### WHAT TO PRODUCE
Retype each entry exactly.

####

Lemma send_run W c method params isCacheable s id ws s1 :
  connectChainSocket W c s = (Ret (id, Some ws), s1) ->
  let sent := with_trace (cons (EvWsSend ws method params)) s1 in
  send W c method params isCacheable s =
  match ws_send W ws method params isCacheable with
  | Resolves response => (Ret response, snd (disconnectChainSocket W c id sent))
  | Rejects e =>
      (Throw (Thrown e),
       snd (disconnectChainSocket W c id
              (with_trace (cons (EvLogError "Failed to send" (Thrown e))) sent)))
  end.
Proof.
  intros Hacq sent. pose proof (connect_returns _ _ _ _ _ _ Hacq) as (_ & _ & Hn & Hu).
  unfold send, bind, try_catch, waitForWs, settle, log_error, emit, modify, ret, throw.
  rewrite Hacq. simpl. fold sent.
  destruct (ws_send W ws method params isCacheable) as [response|e]; simpl.
  - pose proof (disconnect_last W c id sent (users_of c s) Hu Hn) as (Hr & _).
    destruct (disconnectChainSocket W c id sent) as [r s3]. simpl in Hr. by subst r.
  - set (s2 := with_trace _ sent).
    pose proof (disconnect_last W c id s2 (users_of c s) Hu Hn) as (Hr & _).
    destruct (disconnectChainSocket W c id s2) as [r s3]. simpl in Hr. by subst r.
Qed.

####

### REPLY
Lemma send_run W c method params isCacheable s id ws s1 :
  connectChainSocket W c s = (Ret (id, Some ws), s1) ->
  let sent := with_trace (cons (EvWsSend ws method params)) s1 in
  send W c method params isCacheable s =
  match ws_send W ws method params isCacheable with
  | Resolves response => (Ret response, snd (disconnectChainSocket W c id sent))
  | Rejects e =>
      (Throw (Thrown e),
       snd (disconnectChainSocket W c id
              (with_trace (cons (EvLogError "Failed to send" (Thrown e))) sent)))
  end.
Proof.
  intros Hacq sent. pose proof (connect_returns _ _ _ _ _ _ Hacq) as (_ & _ & Hn & Hu).
  unfold send, bind, try_catch, waitForWs, settle, log_error, emit, modify, ret, throw.
  rewrite Hacq. simpl. fold sent.
  destruct (ws_send W ws method params isCacheable) as [response|e]; simpl.
  - pose proof (disconnect_last W c id sent (users_of c s) Hu Hn) as (Hr & _).
    destruct (disconnectChainSocket W c id sent) as [r s3]. simpl in Hr. by subst r.
  - set (s2 := with_trace _ sent).
    pose proof (disconnect_last W c id s2 (users_of c s) Hu Hn) as (Hr & _).
    destruct (disconnectChainSocket W c id s2) as [r s3]. simpl in Hr. by subst r.
Qed.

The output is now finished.